* [Collected data entries]:

(** * xivdyetools-core: scripts/fetch_dye_names.py

    A shallow embedding of the dye-name fetcher: the retrying HTTP client
    [DyeNameFetcher.fetch_name], the per-item loop [fetch_all_languages],
    the input loader [load_dye_data], the CSV writer [generate_csv] and
    [main], followed by the properties the specification states about
    them.

    Python values that travel through the script (item identifiers read
    from the input file, names read from response bodies) are JSON values;
    Python's [None] is [JNull].  The object attributes of [DyeNameFetcher]
    and the traffic on its HTTP session are one explicit [State]; the
    remote endpoint is a function from the number of requests it has
    already received, and the request, to what [session.get] does.
    Calls to [print] are left out, except the warning of
    [load_dye_data]; the text of the URL and the timeout given to
    [session.get] are the same for every request and are not carried. *)

From Stdlib Require Import ZArith String PrimFloat Lia.
From stdpp Require Import base option list gmap strings pretty.
From Equations Require Import Equations.

#[local] Open Scope string_scope.
#[local] Open Scope list_scope.
#[local] Open Scope Z_scope.
#[local] Set Warnings "-register-all".

(** ** Python values *)

Inductive JSON : Type :=
| JNull
| JBool (b : bool)
| JInt (n : Z)
| JFloat (x : float)
| JStr (s : string)
| JArr (items : list JSON)
| JObj (members : gmap string JSON).

(** [bool(v)]: what [if v:] tests. *)
Definition truthy (v : JSON) : bool :=
  match v with
  | JNull => false
  | JBool b => b
  | JInt n => negb (n =? 0)
  | JFloat x => negb (PrimFloat.eqb x 0%float)
  | JStr s => negb (String.eqb s "")
  | JArr items => negb (bool_decide (items = []))
  | JObj members => negb (bool_decide (members = ∅))
  end.

(** Exceptions that leave a function of the script. *)
Inductive Exn : Type :=
| AttributeError
| TypeError
| KeyError
| OSError
| SystemExit (code : Z).

Inductive Result (A : Type) : Type :=
| Ok (a : A)
| Raise (e : Exn).
Arguments Ok {A} a.
Arguments Raise {A} e.

(** [d.get(key, default)]; only a dict has the method. *)
Definition py_get (d : JSON) (key : string) (dflt : JSON) : Result JSON :=
  match d with
  | JObj members => Ok (default dflt (members !! key))
  | _ => Raise AttributeError
  end.

(** [key in container], for a string [key]: a key of a dict, an element of
    a list, a substring of a string; other values are not iterable. *)
Definition py_contains (key : string) (container : JSON) : Result bool :=
  match container with
  | JObj members => Ok (bool_decide (is_Some (members !! key)))
  | JArr items =>
      Ok (existsb (fun x => match x with
                            | JStr s => String.eqb s key
                            | _ => false
                            end) items)
  | JStr s => Ok (bool_decide (is_Some (String.index 0 key s)))
  | _ => Raise TypeError
  end.

(** [container[key]], for a string [key]. *)
Definition py_getitem (container : JSON) (key : string) : Result JSON :=
  match container with
  | JObj members =>
      match members !! key with
      | Some v => Ok v
      | None => Raise KeyError
      end
  | _ => Raise TypeError
  end.

(** ** Configuration *)

Definition LANGUAGES : list string := ["en"; "ja"; "de"; "fr"].
(** The double nearest to [0.1], which is what the literal denotes. *)
Definition REQUEST_DELAY : float := 0x1.999999999999ap-4%float.
Definition MAX_RETRIES : nat := 3.

(** ** The HTTP session *)

(** The URL is [API_BASE_URL/item_id] and the query is [language] and
    [fields=Name]; a request is determined by the two arguments that vary. *)
Record Request : Type := mkRequest {
  req_item_id : JSON;
  req_language : string
}.

(** A response as far as [fetch_name] reads it: the status code, the
    reason phrase and URL that [raise_for_status] puts in its message, and
    the result of [response.json()], which is the decoded body or the message
    of [requests.exceptions.JSONDecodeError]. *)
Record Response : Type := mkResponse {
  status_code : Z;
  reason : string;
  url : string;
  json : string + JSON
}.

(** What [session.get] does: it returns a response, raises
    [requests.exceptions.Timeout], or raises another [RequestException]
    whose [str] is [msg]. *)
Inductive GetOutcome : Type :=
| Responded (response : Response)
| Timeout
| RequestException (msg : string).

(** [response.raise_for_status()]: [Some msg] when it raises [HTTPError]. *)
Definition raise_for_status (response : Response) : option string :=
  let code := status_code response in
  if (400 <=? code) && (code <? 500) then
    Some (pretty code +:+ " Client Error: " +:+ reason response
            +:+ " for url: " +:+ url response)
  else if (500 <=? code) && (code <? 600) then
    Some (pretty code +:+ " Server Error: " +:+ reason response
            +:+ " for url: " +:+ url response)
  else None.

(** [time.sleep] takes the float [REQUEST_DELAY] or the int [wait_time]. *)
Inductive Seconds : Type :=
| SecondsFloat (x : float)
| SecondsInt (n : Z).

Inductive Event : Type :=
| Sleep (duration : Seconds)
| Get (request : Request).

(** ** The fetcher *)

Definition Failure : Type := JSON * string * string.

(** The attributes of [DyeNameFetcher], and for [self.session] the number
    of requests sent over it and the trace of sleeps and requests. *)
Record State : Type := mkState {
  failed_requests : list Failure;
  total_requests : Z;
  successful_requests : Z;
  sent : nat;
  trace : list Event
}.

(** [DyeNameFetcher.__init__] *)
Definition init : State := mkState [] 0 0 0%nat [].

Definition time_sleep (duration : Seconds) (st : State) : State :=
  mkState (failed_requests st) (total_requests st) (successful_requests st)
          (sent st) (trace st ++ [Sleep duration]).

Definition count_request (st : State) : State :=
  mkState (failed_requests st) (total_requests st + 1) (successful_requests st)
          (sent st) (trace st).

Definition count_success (st : State) : State :=
  mkState (failed_requests st) (total_requests st) (successful_requests st + 1)
          (sent st) (trace st).

Definition record_failure (entry : Failure) (st : State) : State :=
  mkState (failed_requests st ++ [entry]) (total_requests st)
          (successful_requests st) (sent st) (trace st).

(** *** Sequencing calls that read and change the state and may raise *)

Definition Py (A : Type) : Type := State -> Result A * State.

#[local] Instance Py_ret : MRet Py := fun A a st => (Ok a, st).

#[local] Instance Py_bind : MBind Py := fun A B k m st =>
  match m st with
  | (Ok a, st') => k a st'
  | (Raise e, st') => (Raise e, st')
  end.

(** ** Loading the input *)

(** What [load_dye_data] finds at [COLORS_JSON_PATH]. *)
Inductive InputFile : Type :=
| NoFile
| Unreadable
| NotJSON
| Content (dyes : JSON).

(** The loop over [dyes]; [warned] collects the entries the warning is
    printed for. *)
Fixpoint extract_item_ids (dyes item_ids warned : list JSON)
    : Result (list JSON) * list JSON :=
  match dyes with
  | [] => (Ok item_ids, warned)
  | dye :: dyes' =>
      match py_contains "itemID" dye with
      | Raise e => (Raise e, warned)
      | Ok false => extract_item_ids dyes' item_ids (warned ++ [dye])
      | Ok true =>
          match py_getitem dye "itemID" with
          | Raise e => (Raise e, warned)
          | Ok v => extract_item_ids dyes' (item_ids ++ [v]) warned
          end
      end
  end.
(** * Empirical guess Hessians of pysisyphus

    A shallow embedding of [pysisyphus/optimizers/guess_hessians.py]: the four
    diagonal model Hessians (simple, Fischer-Almloef, Lindh, Swart) that are
    built from the primitive internal coordinates of a geometry.

    Numbers.  Python floats and numpy float64 values are idealised as real
    numbers ([R]): rounding, overflow and underflow are not part of the model.
    numpy's non-finite results (division by zero, a negative base under a
    fractional exponent) have no counterpart in [R]; every statement below
    about the value of a quotient or of a power carries the hypotheses
    (positive covalent radii, positive distances, a bonded central pair)
    under which numpy stays finite, so that nothing rests on the conventions
    of [R] at those points.  Where [fischer_guess] does leave that domain, by
    a negative bond count, a second embedding keeps numpy's nan.  Strict
    inequalities between computed floats are not stated where rounding or
    underflow of [exp] can turn them into equalities.

    Exceptions.  Functions that can raise return a [result]; the exceptions
    that matter here are [KeyError] (a dict lookup), [IndexError] (an array
    subscript) and [ValueError] (tuple unpacking, [squareform]'s size check).

    Atom indices are natural numbers: Python's negative subscripts are not
    modelled. *)

From Stdlib Require Import Reals Lra Lia ZArith.
From stdpp Require Import base strings gmap list.

Open Scope R_scope.

(** ** Exceptions and the error monad *)

Inductive pykey : Type :=
  | KStr (s : string)
  | KInt (n : nat)
  | KTuple (a b : nat).

Inductive exn : Type :=
  | KeyError (k : pykey)
  | IndexError
  | ValueError.

Inductive result (A : Type) : Type :=
  | Ok (a : A)
  | Raise (e : exn).
Arguments Ok {A} a.
Arguments Raise {A} e.

#[global] Instance result_ret : MRet result := @Ok.
#[global] Instance result_bind : MBind result :=
  λ A B f m, match m with Ok a => f a | Raise e => Raise e end.

(** A [for] loop that threads an accumulator and may raise. *)
Fixpoint foldlM {A S : Type} (f : S → A → result S) (l : list A) (s : S)
  : result S :=
  match l with
  | [] => Ok s
  | x :: l' => s' ← f s x; foldlM f l' s'
  end.

(** ** Python strings: [str.lower] on ASCII symbols *)

Definition ascii_lower (c : Ascii.ascii) : Ascii.ascii :=
  let n := Ascii.nat_of_ascii c in
  if (65 <=? n)%nat && (n <=? 90)%nat then Ascii.ascii_of_nat (n + 32) else c.

Fixpoint lower (s : string) : string :=
  match s with
  | EmptyString => EmptyString
  | String c t => String (ascii_lower c) (lower t)
  end.

(** [x in l] for a list of strings. *)
Definition str_in (x : string) (l : list string) : bool :=
  bool_decide (x ∈ l).

(** ** itertools, numpy and scipy primitives *)

Section Arrays.
Context {A : Type}.

(** [itertools.combinations(l, 2)]: all pairs [(l[i], l[j])], [i < j], in
    lexicographic order of [(i, j)]. *)
Fixpoint combinations2 (l : list A) : list (A * A) :=
  match l with
  | [] => []
  | x :: t => map (pair x) t ++ combinations2 t
  end.

(** [l[lo:hi]] *)
Definition slice (lo hi : nat) (l : list A) : list A :=
  take (hi - lo) (drop lo l).

(** [M[a]] on a numpy array: out of range raises. *)
Definition getitem (M : list A) (a : nat) : result A :=
  match M !! a with
  | Some x => Ok x
  | None => Raise IndexError
  end.

(** Offset of row [i] in the condensed form of a [d]-point matrix, as the
    fill loop of [squareform] advances through the vector: row [0] takes
    [d - 1] entries, row [1] the next [d - 2], and so on. *)
Fixpoint condensed_offset (d i : nat) : nat :=
  match i with
  | O => O
  | S i' => (d - 1) + condensed_offset (d - 1) i'
  end.

Definition condensed_index (d i j : nat) : nat :=
  (condensed_offset d i + (j - i - 1))%nat.

Definition ceil_sqrt (k : nat) : nat :=
  let s := Nat.sqrt k in if (s * s =? k)%nat then s else S s.

(** Dimension that [squareform] derives from the length of a condensed
    vector: an empty vector gives a 1 x 1 matrix, otherwise the length must
    be a binomial coefficient [d choose 2]. *)
Definition squareform_dim (m : nat) : result nat :=
  if (m =? 0)%nat then Ok 1%nat
  else
    let d := ceil_sqrt (m * 2) in
    if (d * (d - 1) =? m * 2)%nat then Ok d else Raise ValueError.

(** [scipy.spatial.distance.squareform] on a condensed vector: a symmetric
    [d x d] matrix with the zero of the dtype on the diagonal. *)
Definition squareform (zero : A) (X : list A) : result (list (list A)) :=
  d ← squareform_dim (length X);
  mret (map (λ i,
         map (λ j,
           if decide (i = j) then zero
           else default zero
                  (X !! condensed_index d (i `min` j) (i `max` j)))
           (seq 0 d))
         (seq 0 d)).
End Arrays.

(** [M[a, b]] on a two-dimensional numpy array. *)
Definition getitem2 {A : Type} (M : list (list A)) (a b : nat) : result A :=
  row ← getitem M a; getitem row b.

Definition R3 : Type := (R * R * R)%type.

Definition euclidean (p q : R3) : R :=
  let '(x1, y1, z1) := p in
  let '(x2, y2, z2) := q in
  sqrt ((x1 - x2) * (x1 - x2) + (y1 - y2) * (y1 - y2) + (z1 - z2) * (z1 - z2)).

(** [scipy.spatial.distance.pdist]: condensed Euclidean distance vector. *)
Definition pdist (X : list R3) : list R :=
  map (λ pq, euclidean pq.1 pq.2) (combinations2 X).

(** [x <= y] on floats, as a boolean. *)
Definition Rleb (x y : R) : bool := if Rle_dec x y then true else false.

(** [row.sum()] of a boolean row: the number of [True] entries. *)
Definition bool_sum (row : list bool) : Z :=
  Z.of_nat (length (filter (λ b : bool, b = true) row)).

(** [x ** y] on float64 where the result is finite: a positive base gives
    [exp (y * ln x)], a zero base gives [1] under a zero exponent and [0]
    under a positive one.  A zero base under a negative exponent ([inf] in
    numpy) and a negative base under a fractional exponent ([nan]) are outside
    the model; the values this definition has there are never relied on. *)
Definition np_power (x y : R) : R :=
  if Req_dec_T x 0 then (if Req_dec_T y 0 then 1 else 0) else Rpower x y.

(** [np.diagflat(v)]: the square matrix with [v] on the diagonal. *)
Definition diagflat (v : list R) : list (list R) :=
  let n := length v in
  map (λ i, map (λ j, if decide (i = j) then default 0 (v !! i) else 0)
              (seq 0 n))
      (seq 0 n).

(** Entry [(i, j)] of a matrix, and its shape. *)
Definition entry (H : list (list R)) (i j : nat) : R :=
  default 0 (H !! i ≫= λ row, row !! j).

Definition has_shape {A : Type} (H : list (list A)) (m n : nat) : Prop :=
  length H = m ∧ Forall (λ row, length row = n) H.

(** ** Data model *)

(** Modelled from the spec: the Geometry class (pysisyphus.Geometry) is not
    among the sources.  A geometry is an ordered sequence of atoms, each an
    element symbol with a Cartesian position; [atoms] and [coords3d] are the
    two attributes the guess functions read. *)
Record Atom : Type := { symbol : string; position : R3 }.

(** A primitive internal coordinate carries its tuple of atom indices:
    two for a bond, three for a bend (centre in the middle), four for a
    dihedral (central pair at positions 1 and 2). *)
Record Primitive : Type := { inds : list nat }.

(** Modelled from the spec: the internal-coordinate object
    (pysisyphus.InternalCoordinates.RedundantCoords) is not among the sources.
    It holds the bond factor and the flat, ordered primitive collection; its
    [dihedrals] view is the primitives with four indices.  ([fischer_guess]
    also reads the [bonds] view but never uses it.) *)
Record RedundantCoords : Type :=
  { bond_factor : R; _prim_coords : list Primitive }.

Definition dihedrals (ic : RedundantCoords) : list Primitive :=
  filter (λ pc, length (inds pc) = 4%nat) (_prim_coords ic).

Record Geometry : Type :=
  { atom_list : list Atom; internal : RedundantCoords }.

Definition atoms (geom : Geometry) : list string :=
  map symbol (atom_list geom).

Definition coords3d (geom : Geometry) : list R3 :=
  map position (atom_list geom).

(** ** guess_hessians.py *)

(** [simple_guess]: constant force constants selected by the number of
    indices of each primitive. *)
Definition h_dict (n : nat) : result R :=
  match n with
  | 2%nat => Ok 0.5
  | 3%nat => Ok 0.2
  | 4%nat => Ok 0.1
  | _ => Raise (KeyError (KInt n))
  end.

Definition simple_guess (geom : Geometry) : result (list (list R)) :=
  h_diag ← mapM (λ prim, h_dict (length (inds prim)))
                (_prim_coords (internal geom));
  mret (diagflat h_diag).

(** [lindh_guess.get_alpha] and its [first_period = "h he".split()]. *)
Definition first_period : list string := ["h"; "he"]%string.

Definition get_alpha (atom1 atom2 : string) : R :=
  if str_in atom1 first_period && str_in atom2 first_period then 1
  else if str_in atom1 first_period || str_in atom2 first_period then 0.3949
  else 0.28.

Definition lindh_k_dict (n : nat) : result R :=
  match n with
  | 2%nat => Ok 0.45
  | 3%nat => Ok 0.15
  | 4%nat => Ok 0.005
  | _ => Raise (KeyError (KInt n))
  end.

Definition swart_k_dict (n : nat) : result R :=
  match n with
  | 2%nat => Ok 0.35
  | 3%nat => Ok 0.15
  | 4%nat => Ok 0.005
  | _ => Raise (KeyError (KInt n))
  end.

* [WHAT YOU HAVE TO DO]: Please retype the data exactly as it stands, from its first line down to the line that contains "the input loader", then stop.

* [FINAL ANSWER]:
(** * xivdyetools-core: scripts/fetch_dye_names.py

    A shallow embedding of the dye-name fetcher: the retrying HTTP client
    [DyeNameFetcher.fetch_name], the per-item loop [fetch_all_languages],
    the input loader [load_dye_data], the CSV writer [generate_csv] and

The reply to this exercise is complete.